Ile Maurice: Movember blues

Dans l'agitation électorale qui précède le 10 novembre à Maurice, une nouvelle moustache semble pousser sur les lèvres de l'actualité : celle de Missie Moustass. Ce personnage mystérieux, qui s'infiltre dans les conversations privées comme un moustique dans une chambre fermée, fait couler beaucoup d'encre avec ses fuites. Ce mélange de curiosité, de voyeurisme et de manipulation grâce à l'intelligence artificielle a transformé le pays en un véritable théâtre où chaque mot volé devient arme, chaque phrase hors contexte, une bombe.

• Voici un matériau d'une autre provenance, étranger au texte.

(** The settling loop itself follows [settle_run]: while the clock stays
    below two seconds and the device delivers frames, its variables go
    through the passes of the body over the means of these frames. *)
Lemma settle_loop_run {frame : Type} (mean : frame -> float) (start_t last_mean : float)
    (frs : list frame) :
  forall (clock : list float) (st st' : settle_state)
         (more : list (option frame)) (latest : option frame),
  Forall (fun now => flt (PrimFloat.sub now start_t) 2%float = true)
    (take (length frs) clock) ->
  (length frs <= length clock)%nat ->
  settle_run last_mean (List.map mean frs) st = (st', false) ->
  settle_loop mean clock start_t last_mean st (List.map Some frs ++ more) latest
  = settle_loop mean (drop (length frs) clock) start_t last_mean st' more
      (match last frs with Some fr => Some fr | None => latest end).
Proof.
  induction frs as [|fr frs IH]; intros clock st st' more latest Hclock Hlen Hrun.
  - cbn in Hrun. injection Hrun as <-. reflexivity.
  - destruct clock as [|now clock]; [cbn in Hlen; lia|].
    cbn [length take] in Hclock. apply Forall_cons_1 in Hclock as [Hnow Hclock].
    cbn [List.map app settle_loop settle_run length drop] in *. rewrite Hnow.
    destruct (settle_iter last_mean (mean fr) st) as [st1 stop].
    destruct stop; [discriminate|].
    rewrite (IH clock st1 st' more (Some fr) Hclock ltac:(lia) Hrun).
    destruct frs as [|fr' frs]; [reflexivity|].
    change (last (fr :: fr' :: frs)) with (last (fr' :: frs)).
    destruct (last (fr' :: frs)) eqn:E; [reflexivity|].
    apply last_None in E. discriminate.
Qed.

(** C7, as amended.  The means and the tests are float64.  Over the frames
    that do not pass the change test the loop only tests the change:
    [has_changed] stays false, the counter is untouched (from any state)
    and stays 0 from the start.  The pass that detects the change runs the
    stability check as well: the counter is 1 after it when the frame is
    within 1.0 of the previous mean (0 before the first frame), and 0
    otherwise.  In every pass that finds [has_changed] set, the change
    test does nothing and the stability check runs: the counter goes up by
    one on a frame within 1.0 of the previous mean and back to 0 on
    another, and the loop is left when it reaches 3. *)
Theorem settle_detection (last_mean : float) (quiet : list float) (b : float) :
  Forall (fun m => change_test last_mean m = false) quiet ->
  change_test last_mean b = true ->
  settle_run last_mean quiet settle_init
    = (mk_settle false 0 (List.last quiet 0%float), false) /\
  (forall (n : nat) (pb : float),
     settle_run last_mean quiet (mk_settle false n pb)
     = (mk_settle false n (List.last quiet pb), false)) /\
  settle_run last_mean (quiet ++ [b]) settle_init
    = (mk_settle true
         (if stable (List.last quiet 0%float) b then 1%nat else 0%nat) b,
       false) /\
  (forall (c : float) (st : settle_state),
     has_changed st = true ->
     check_change last_mean c st = st /\
     settle_iter last_mean c st
     = let count := if stable (prev_b st) c then S (stable_count st) else O in
       if (3 <=? count)%nat then (mk_settle true count (prev_b st), true)
       else (mk_settle true count c, false)).
Proof.
  intros Hq Hb.
  pose proof (settle_run_quiet last_mean quiet Hq 0 0%float) as Hrun.
  split; [exact Hrun|]. split; [exact (settle_run_quiet last_mean quiet Hq)|]. split.
  - rewrite (settle_run_app _ _ _ _ _ Hrun).
    cbn [settle_run]. rewrite settle_iter_cases.
    cbn [has_changed stable_count prev_b orb]. rewrite Hb.
    destruct (stable (List.last quiet 0%float) b); reflexivity.
  - intros c st Hc. split; [now apply check_change_sticky|].
    rewrite settle_iter_cases. cbv zeta. now rewrite Hc.
Qed.

Lemma settle_detection_witness :
  settle_run 100 [100; 101]%float settle_init = (mk_settle false 0 101%float, false) /\
  (forall (n : nat) (pb : float),
     settle_run 100 [100; 101]%float (mk_settle false n pb)
     = (mk_settle false n (List.last [100; 101]%float pb), false)) /\
  settle_run 100 ([100; 101] ++ [40])%float settle_init
    = (mk_settle true
         (if stable (List.last [100; 101]%float 0%float) 40 then 1%nat else 0%nat) 40%float,
       false) /\
  (forall (c : float) (st : settle_state),
     has_changed st = true ->
     check_change 100 c st = st /\
     settle_iter 100 c st
     = let count := if stable (prev_b st) c then S (stable_count st) else O in
       if (3 <=? count)%nat then (mk_settle true count (prev_b st), true)
       else (mk_settle true count c, false)).
Proof.
  apply (settle_detection 100 [100; 101]%float 40).
  - repeat constructor.
  - reflexivity.
Defined.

À l'origine, «Movember» symbolisait un mois de sensibilisation à la santé mentale des hommes, à la prévention du suicide et aux cancers masculins. Mais ici, dans notre île, ce mois semble se parer d'une autre moustache, plus perfide, celle des conversations privées déformées et divulguées. Missie Moustass, à l'instar des barbares modernes du numérique et des réseaux sociaux, s'est invité à la table des discussions politiques, semant doute et confusion.

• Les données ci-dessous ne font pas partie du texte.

(** * Forward-batch metadata assembly (sglang, forward_batch_info.py)

    A shallow embedding of [ForwardMode] and of
    [InputMetadata.from_schedule_batch], and the properties of the record
    it assembles.

    Modelling choices.
    - Python [int]s held in host lists ([prefix_lens_cpu], ...) are [Z].
    - A [torch.Tensor] is a mutable object: tensors live in a store and the
      batch and the record hold references to them, so that aliasing
      ([ret.seq_lens is batch.seq_lens]) and the one in-place write of the
      source ([ret.extend_start_loc[1:] = ...]) are visible.
    - Tensor elements are fixed-width integers, or float32 values that are
      integers; arithmetic done on tensors ([seq_lens - 1], [torch.cumsum])
      wraps at the width of an integer dtype and rounds in float32.
    - An array or tensor has at most [max_numel] elements; a larger one is
      refused by NumPy and Torch.  Allocation never fails for want of
      memory.
    - An exception ends the call; the store it leaves behind is kept.
    - Python ints that do not fit int64 make NumPy/Torch raise; the model
      agrees that assembly raises on them (through [torch.tensor] over the
      same list) but does not track which statement raises first. *)

From Stdlib Require Import ZArith Lia Bool String.
From stdpp Require Import base list.

(** ** Exceptions and results *)

Inductive PyExc : Set :=
  TypeError | IndexError | ValueError | RuntimeError | OverflowError.

Inductive result (A : Type) : Type :=
| Ok (a : A)
| Raise (e : PyExc).
Arguments Ok {A} a.
Arguments Raise {A} e.

Definition result_map {A B : Type} (f : A -> B) (r : result A) : result B :=
  match r with
  | Ok a => Ok (f a)
  | Raise e => Raise e
  end.

(** ** class ForwardMode(IntEnum) *)

Module ForwardMode.

Inductive t : Set := PREFILL | EXTEND | DECODE | MIXED.

(** Members in definition order. *)
Definition members : list t := [PREFILL; EXTEND; DECODE; MIXED].

(** [auto()] numbers the members 1, 2, 3, 4. *)
Definition value (m : t) : Z :=
  match m with
  | PREFILL => 1
  | EXTEND => 2
  | DECODE => 3
  | MIXED => 4
  end.

(** [==] on an IntEnum compares the integer values. *)
Definition eqb (a b : t) : bool := (value a =? value b)%Z.

Definition is_prefill (self : t) : bool := eqb self PREFILL.

Definition is_extend (self : t) : bool := eqb self EXTEND || eqb self MIXED.

Definition is_decode (self : t) : bool := eqb self DECODE.

Definition is_mixed (self : t) : bool := eqb self MIXED.

(** [ForwardMode(v)]: the enum's by-value constructor; a value that is no
    member's value raises ValueError. *)
Definition call (v : Z) : result t :=
  match find (fun m => (value m =? v)%Z) members with
  | Some m => Ok m
  | None => Raise ValueError
  end.

End ForwardMode.

(** ** Tensors *)

Inductive dtype : Set := int32 | int64 | float32.

Definition dtype_eqb (a b : dtype) : bool :=
  match a, b with
  | int32, int32 | int64, int64 | float32, float32 => true
  | _, _ => false
  end.

Definition bits (d : dtype) : Z :=
  match d with
  | int32 => 32
  | int64 => 64
  | float32 => 32
  end.

Definition int_min (d : dtype) : Z := (- 2 ^ (bits d - 1))%Z.
Definition int_max (d : dtype) : Z := (2 ^ (bits d - 1) - 1)%Z.

(** The float32 nearest to the integer [z], ties to even: 24 significant
    bits.  (Magnitudes beyond the largest finite float32 are not
    distinguished.) *)
Definition round_f32 (z : Z) : Z :=
  let a := Z.abs z in
  if (a <? 2 ^ 24)%Z then z
  else
    let e := (Z.log2 a - 23)%Z in
    let q := (a / 2 ^ e)%Z in
    let r := (a mod 2 ^ e)%Z in
    let half := (2 ^ (e - 1))%Z in
    let q' :=
      if (r <? half)%Z then q
      else if (half <? r)%Z then (q + 1)%Z
      else if Z.even q then q else (q + 1)%Z in
    (Z.sgn z * (q' * 2 ^ e))%Z.

(** The values a dtype holds without loss: the two's complement range of an
    integer dtype, the integers up to [2^24] in magnitude for float32. *)
Definition in_range (d : dtype) (z : Z) : bool :=
  match d with
  | float32 => (- 2 ^ 24 <=? z)%Z && (z <=? 2 ^ 24)%Z
  | _ => (int_min d <=? z)%Z && (z <=? int_max d)%Z
  end.

(** The result of an arithmetic operation whose exact value is [z]: two's
    complement wrap-around to the width of an integer dtype, rounding in
    float32. *)
Definition wrap (d : dtype) (z : Z) : Z :=
  match d with
  | float32 => round_f32 z
  | _ => ((z + 2 ^ (bits d - 1)) mod 2 ^ bits d - 2 ^ (bits d - 1))%Z
  end.

(** Conversion of an element from dtype [src] to dtype [dst].  From an
    integer dtype it is [wrap]; from float32 it truncates, which leaves an
    integral value as it is (outside the target range Torch leaves the
    result undefined; the value is kept). *)
Definition cast (src dst : dtype) (v : Z) : Z :=
  match src with
  | float32 => v
  | _ => wrap dst v
  end.

(** The largest number of elements of an array or tensor: its size in
    bytes is a signed 64-bit integer, so an int64 array has fewer than
    [2^60] elements.  The same limit is used for every dtype. *)
Definition max_numel : Z := (2 ^ 60 - 1)%Z.

(** The first [n] elements of [l]. *)
Fixpoint take_numel (l : list Z) (n : Z) : list Z :=
  match l with
  | [] => []
  | x :: r => if (0 <? n)%Z then x :: take_numel r (n - 1) else []
  end.

Arguments wrap : simpl never.
Arguments in_range : simpl never.
Arguments max_numel : simpl never.

(** A tensor: its dtype and its elements.  [t_data] reads the elements; as
    no tensor has more than [max_numel] of them, it reads at most that
    many. *)
Record Tensor : Type := mkTensor { t_dtype : dtype; t_elems : list Z }.

Definition t_data (t : Tensor) : list Z := take_numel (t_elems t) max_numel.

(** The store of tensor objects; a reference is the allocation index. *)
Abbreviation loc := nat (only parsing).
Abbreviation heap := (list Tensor) (only parsing).

(** ** Store-and-exception monad *)

Definition M (A : Type) : Type := heap -> result A * heap.

Definition pure {A : Type} (a : A) : M A := fun h => (Ok a, h).

Definition raise {A : Type} (e : PyExc) : M A := fun h => (Raise e, h).

Definition bind {A B : Type} (m : M A) (k : A -> M B) : M B :=
  fun h =>
    match m h with
    | (Ok a, h') => k a h'
    | (Raise e, h') => (Raise e, h')
    end.

Notation "'let*' x ':=' m 'in' k" := (bind m (fun x => k))
  (at level 10, x name, m at level 100, k at level 200).

Definition lift {A : Type} (r : result A) : M A := fun h => (r, h).

(** A new tensor object. *)
Definition alloc (t : Tensor) : M loc := fun h => (Ok (length h), h ++ [t]).

(** Reading through a reference.  A reference held by a live Python object
    always points into the store; for completeness a dangling one is
    reported as a RuntimeError. *)
Definition load (l : loc) : M Tensor :=
  fun h =>
    match h !! l with
    | Some t => (Ok t, h)
    | None => (Raise RuntimeError, h)
    end.

(** In-place overwrite of the object at [l]. *)
Definition store (l : loc) (t : Tensor) : M unit :=
  fun h => (Ok tt, <[l := t]> h).

(** ** NumPy and Torch primitives used by the assembler *)

(** The integers [start, start+1, ..., start+n-1]. *)
Fixpoint arange_n (start : Z) (n : nat) : list Z :=
  match n with
  | O => []
  | S n' => start :: arange_n (start + 1)%Z n'
  end.

(** The ascending range [[start, stop)], empty when [stop <= start]. *)
Definition int_range (start stop : Z) : list Z :=
  arange_n start (Z.to_nat (stop - start)).

(** [np.arange(start, stop)] on integers, an int64 array.  NumPy computes
    the length [stop - start] through a double:
    - a length of at most [max_numel] gives the range;
    - a larger length whose double is below [2^63] is refused
      (ValueError, the array is too big);
    - a length whose double is [2^63], that is from [2^63 - 512] to
      [2^63 + 1024], overflows the conversion to an index and gives an
      empty array;
    - beyond that NumPy raises OverflowError. *)
Definition np_arange (start stop : Z) : result (list Z) :=
  let n := (stop - start)%Z in
  if (n <=? max_numel)%Z then Ok (int_range start stop)
  else if (n <? 2 ^ 63 - 512)%Z then Raise ValueError
  else if (n <=? 2 ^ 63 + 1024)%Z then Ok []
  else Raise OverflowError.

(** [np.concatenate(arrays, axis=0)]: ValueError on an empty sequence
    ("need at least one array to concatenate") and on a result of more
    than [max_numel] elements. *)
Definition np_concatenate (arrays : list (list Z)) : result (list Z) :=
  match arrays with
  | [] => Raise ValueError
  | _ =>
      if (Z.of_nat (length (concat arrays)) <=? max_numel)%Z
      then Ok (concat arrays)
      else Raise ValueError
  end.

(** [torch.tensor(ndarray, device="cuda")]: a new int64 tensor. *)
Definition torch_tensor_of_ndarray (a : list Z) : M loc :=
  alloc (mkTensor int64 a).

(** The dtype [torch.tensor] infers for a list of ints: int64, and float32
    (the default dtype) for the empty list. *)
Definition list_dtype (l : list Z) : dtype :=
  match l with
  | [] => float32
  | _ => int64
  end.

(** [torch.tensor(data, device="cuda")] on a host list of ints: a new
    tensor; RuntimeError when [data] is None ("Could not infer dtype of
    NoneType"), holds an int outside int64 ("Overflow when unpacking
    long"), or is longer than a tensor can be. *)
Definition torch_tensor (data : option (list Z)) : M loc :=
  match data with
  | None => raise RuntimeError
  | Some l =>
      if forallb (in_range int64) l
         && (Z.of_nat (length l) <=? max_numel)%Z
      then alloc (mkTensor (list_dtype l) l)
      else raise RuntimeError
  end.

(** [x - k] for a tensor and a Python int: a new tensor of the dtype of
    [x]. *)
Definition tensor_sub (x : loc) (k : Z) : M loc :=
  let* t := load x in
  alloc (mkTensor (t_dtype t) (map (fun v => wrap (t_dtype t) (v - k)) (t_data t))).

(** [x.to(d)]: [x] itself when it already has dtype [d], else a converted
    copy. *)
Definition tensor_to (x : loc) (d : dtype) : M loc :=
  let* t := load x in
  if dtype_eqb (t_dtype t) d then pure x
  else alloc (mkTensor d (map (cast (t_dtype t) d) (t_data t))).

(** [torch.zeros_like(x)]. *)
Definition zeros_like (x : loc) : M loc :=
  let* t := load x in
  alloc (mkTensor (t_dtype t) (map (fun _ => 0%Z) (t_data t))).

(** The dtype of [torch.cumsum(x)]: integer inputs are summed in int64,
    float32 stays float32. *)
Definition cumsum_dtype (d : dtype) : dtype :=
  match d with
  | float32 => float32
  | _ => int64
  end.

(** Inclusive running sums in the arithmetic of dtype [d]. *)
Fixpoint cumsum_from (d : dtype) (acc : Z) (l : list Z) : list Z :=
  match l with
  | [] => []
  | x :: r => let a := wrap d (acc + x) in a :: cumsum_from d a r
  end.

(** [torch.cumsum(x[:-1], dim=0)]: the slice is a view of [x]; the running
    sums are a new tensor. *)
Definition cumsum_but_last (x : loc) : M loc :=
  let* t := load x in
  let d := cumsum_dtype (t_dtype t) in
  alloc (mkTensor d (cumsum_from d 0 (removelast (t_data t)))).

(** [dst[1:] = src]: writes into [dst] in place, converting to the dtype of
    [dst].  The source must have the shape of the slice or a single element
    (broadcast); anything else is a RuntimeError. *)
Definition setitem_from_1 (dst src : loc) : M unit :=
  let* d := load dst in
  let* s := load src in
  let n := length (drop 1 (t_data d)) in
  let vals := map (cast (t_dtype s) (t_dtype d)) (t_data s) in
  if Nat.eqb (length vals) n then
    store dst (mkTensor (t_dtype d) (take 1 (t_data d) ++ vals))
  else
    match vals with
    | [v] => store dst (mkTensor (t_dtype d) (take 1 (t_data d) ++ replicate n v))
    | _ => raise RuntimeError
    end.

(** ** The scheduler's batch descriptor *)

(** Opaque multimodal payload of a request. *)
Inductive ImageInputs : Set := ImagePayload (id : nat).

(** Opaque pool and backend objects. *)
Inductive Handle : Set := HandleId (id : nat).

Module Req.
Record t : Type := mk {
  fill_ids : list Z;
  lora_path : option string;
  image_inputs : option ImageInputs
}.
End Req.

Module ScheduleBatch.

(** The attributes of [ScheduleBatch] that the assembler reads.  The four
    tensors are references into the store; the host lists default to
    None in the scheduler's dataclass. *)
Record t : Type := mk {
  forward_mode : ForwardMode.t;
  reqs : list Req.t;
  input_ids : loc;
  req_pool_indices : loc;
  seq_lens : loc;
  out_cache_loc : loc;
  return_logprob : bool;
  top_logprobs_nums : option (list Z);
  prefix_lens_cpu : option (list Z);
  extend_lens_cpu : option (list Z);
  extend_logprob_start_lens_cpu : option (list Z)
}.

(** Modelled from the spec: [ScheduleBatch.batch_size()] is defined outside
    this file; the spec describes it as the count of requests in this
    pass. *)
Definition batch_size (self : t) : nat := length (reqs self).

End ScheduleBatch.

(** ** class InputMetadata *)

Module InputMetadata.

Chacun y voit une conspiration.

Dans le camp du gouvernement, on crie au complot, on accuse Missie Moustass d'avoir dépassé toutes les bornes légales, et la police n'a pas tardé à réagir en fermant la page Facebook de ce trouble-fête. Mais du côté de l'opposition, c'est un tout autre son de cloche : «Nous sommes tous sous surveillance. C'est un choc pour la nation», s'écrient-ils, soulevant une vague de réprobation, tout en se demandant à qui profiterait ce déballage, et en affirmant que Sherry Singh, ancien patron de Mauritius Telecom, n'y est pour rien. Qui doit-on croire?

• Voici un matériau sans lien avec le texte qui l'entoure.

(** C6. [checkIndividualConstraints] is the search of the spec: for an
    injector the controls are tried in the order BHP, RATE, RESV, THP and for
    a producer in the order BHP, ORAT, WRAT, GRAT, LRAT, RESV, THP; a control
    is skipped when it is not configured or is the active one; the first
    control whose limit is exceeded ends the search with [true], and no
    control after it is evaluated; no control firing gives [false] and the
    well state untouched. The control found is the one that fires with no
    control before it in the order firing; in particular an injector whose
    BHP control fires switches to BHP whether or not RATE fires too. *)
Theorem checkIndividualConstraints_fires_by_priority :
  checkIndividualConstraints this well_state summaryState
  = individual_constraints_by_priority this well_state summaryState
  /\ (forall (C : Type) (fires : C -> Result bool) (order : list C) (c : C),
        first_firing fires order = Ok (Some c) <-> highest_priority_firing fires order c)
  /\ (forall (C : Type) (fires : C -> Result bool) (order : list C),
        first_firing fires order = Ok None <-> Forall (fun c => fires c = Ok false) order)
  /\ (forall currentControl : InjectorCMode.t,
        Well.role (well_ecl_ this) = Injector ->
        currentInjectionControl well_state (index_of_well_ this) = Ok currentControl ->
        injector_fires this well_state summaryState currentControl InjectorCMode.BHP
        = Ok true ->
        checkIndividualConstraints this well_state summaryState
        = (well_state' <- set_currentInjectionControl well_state (index_of_well_ this)
                            InjectorCMode.BHP ;;
           Ok (true, well_state'))).
Proof.
  pose proof checkIndividualConstraints_by_priority as E.
  split; [exact E |].
  split; [intros; apply first_firing_Some |].
  split; [intros; apply first_firing_None |].
  intros cc Hrole Hcc Hbhp. rewrite E. unfold individual_constraints_by_priority.
  rewrite Hrole, Hcc. cbn [bind first_firing injector_priority]. rewrite Hbhp.
  reflexivity.
Qed.

End PriorityOrderProofs.

Lemma checkIndividualConstraints_fires_by_priority_witness :
  injector_fires injector_RESV injector_BHP_RATE_state tt InjectorCMode.GRUP
    InjectorCMode.RATE = Ok true
  /\ checkIndividualConstraints injector_RESV injector_BHP_RATE_state tt
     = (well_state' <- set_currentInjectionControl injector_BHP_RATE_state 0
                         InjectorCMode.BHP ;;
        Ok (true, well_state')).
Proof.
  split; [reflexivity |].
  exact (proj2 (proj2 (proj2 (checkIndividualConstraints_fires_by_priority
                                injector_RESV injector_BHP_RATE_state tt)))
           InjectorCMode.GRUP eq_refl eq_refl eq_refl).
Defined.

(** ** Vectors *)

Lemma at_Ok {A : Type} (v : list A) (i : Z) (x : A) :
  at_ v i = Ok x <-> 0 <= i /\ v !! Z.to_nat i = Some x.
Proof.
  unfold at_. destruct (Z.ltb_spec i 0).
  - split; [discriminate | lia].
  - destruct (v !! Z.to_nat i) as [y|].
    + split; [intros [= ->]; auto | intros [_ [= ->]]; reflexivity].
    + split; [discriminate | intros [_ ?]; discriminate].
Qed.

Lemma set_at_Ok {A : Type} (v : list A) (i : Z) (x : A) (v' : list A) :
  set_at v i x = Ok v' ->
  0 <= i /\ (Z.to_nat i < length v)%nat /\ v' = <[Z.to_nat i := x]> v.
Proof.
  unfold set_at. destruct (Z.ltb_spec i 0); [discriminate |].
  destruct (v !! Z.to_nat i) as [y|] eqn:E; [| discriminate].
  intros [= <-]. apply lookup_lt_Some in E. auto.
Qed.

Lemma set_at_lookup {A : Type} (v : list A) (i : nat) (x y : A) :
  v !! i = Some y -> set_at v (Z.of_nat i) x = Ok (<[i := x]> v).
Proof.
  intros E. unfold set_at. destruct (Z.ltb_spec (Z.of_nat i) 0); [lia |].
  rewrite Nat2Z.id, E. reflexivity.
Qed.

Lemma at_lookup {A : Type} (v : list A) (i : nat) (x : A) :
  v !! i = Some x -> at_ v (Z.of_nat i) = Ok x.
Proof.
  intros E. apply at_Ok. rewrite Nat2Z.id. split; [lia | assumption].
Qed.

Lemma foldM_app {A S : Type} (body : A -> S -> Result S) (l1 l2 : list A) (s : S) :
  foldM body (l1 ++ l2) s = (s' <- foldM body l1 s ;; foldM body l2 s').
Proof.
  revert s. induction l1 as [|x l1 IH]; intros s; simpl; [reflexivity |].
  destruct (body x s); simpl; [apply IH | reflexivity].
Qed.

Lemma alter_lookup_insert {A : Type} (f : A -> A) (l : list A) (i : nat) (x : A) :
  l !! i = Some x -> alter f i l = <[i := f x]> l.
Proof.
  revert i. induction l as [|y l IH]; intros [|i] E; simpl in *; try discriminate.
  - injection E as ->. reflexivity.
  - f_equal. apply IH, E.
Qed.

(** ** C2: the escalation to the parent group *)

Section GroupEscalationProofs.
Context {SummaryState Schedule GroupState Group GuideRate : Type}.
Variable ext : Externals SummaryState Schedule GroupState Group GuideRate.
Variable this : WellInterfaceFluidSystem SummaryState GuideRate.

Lemma at_index (A : Type) (v : list A) (x : A) :
  0 <= index_of_well_ this ->
  v !! Z.to_nat (index_of_well_ this) = Some x ->
  at_ v (index_of_well_ this) = Ok x.
Proof. intros Hi E. apply at_Ok. auto. Qed.

Lemma set_at_index (A : Type) (v : list A) (x y : A) :
  0 <= index_of_well_ this ->
  v !! Z.to_nat (index_of_well_ this) = Some y ->
  set_at v (index_of_well_ this) x = Ok (<[Z.to_nat (index_of_well_ this) := x]> v).
Proof.
  intros Hi E. unfold set_at. destruct (Z.ltb_spec (index_of_well_ this) 0); [lia |].
  rewrite E. reflexivity.
Qed.

(** One turn of the rescaling loop. *)
Lemma scale_step (well_state : WellState) (factor : float) (row : list float)
  (rows : list (list float)) (p : nat) (x : float) :
  0 <= index_of_well_ this ->
  rows !! Z.to_nat (index_of_well_ this) = Some row ->
  row !! p = Some x ->
  (rates <- wellRates (with_wellRates well_state rows) (index_of_well_ this) ;;
   r <- at_ rates (Z.of_nat p) ;;
   set_wellRate (with_wellRates well_state rows) (index_of_well_ this) (Z.of_nat p)
     (r * factor)%float)
  = Ok (with_wellRates well_state
          (<[Z.to_nat (index_of_well_ this) := <[p := (x * factor)%float]> row]> rows)).
Proof.
  intros Hi Hrow Hx. unfold set_wellRate, set_wellRates, wellRates.
  cbn [ws_wellRates with_wellRates].
  rewrite (at_index _ _ _ Hi Hrow). cbn [bind].
  rewrite (at_lookup _ _ _ Hx). cbn [bind].
  rewrite (set_at_lookup _ _ (x * factor)%float _ Hx). cbn [bind].
  rewrite (set_at_index _ _ _ _ Hi Hrow). reflexivity.
Qed.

Dans cette affaire, les Mauriciens, malgré leur condamnation apparente de ces pratiques, se révèlent friands de ces indiscrétions, de vey zafer dimounn qui rappelle à quel point la curiosité peut être aussi séduisante qu'un poison. Et pourtant, ce penchant pour le voyeurisme pourrait bien nous mener à une autre impasse. Nos confrères français, eux, s'arrêtent au seuil de la chambre à coucher. Protégés par des lois strictes, ils observent ces dérives avec une distance prudente, comme l'a souligné l'historien Patrick Eveno, qui rappelle que la presse française, plus fragile économiquement, est aussi plus prudente dans la chasse aux scoops, à l'inverse de la presse britannique. L'affaire des écoutes illégales qui a secoué le royaume de Rupert Murdoch, elle, n'aurait probablement pas pu éclore en France.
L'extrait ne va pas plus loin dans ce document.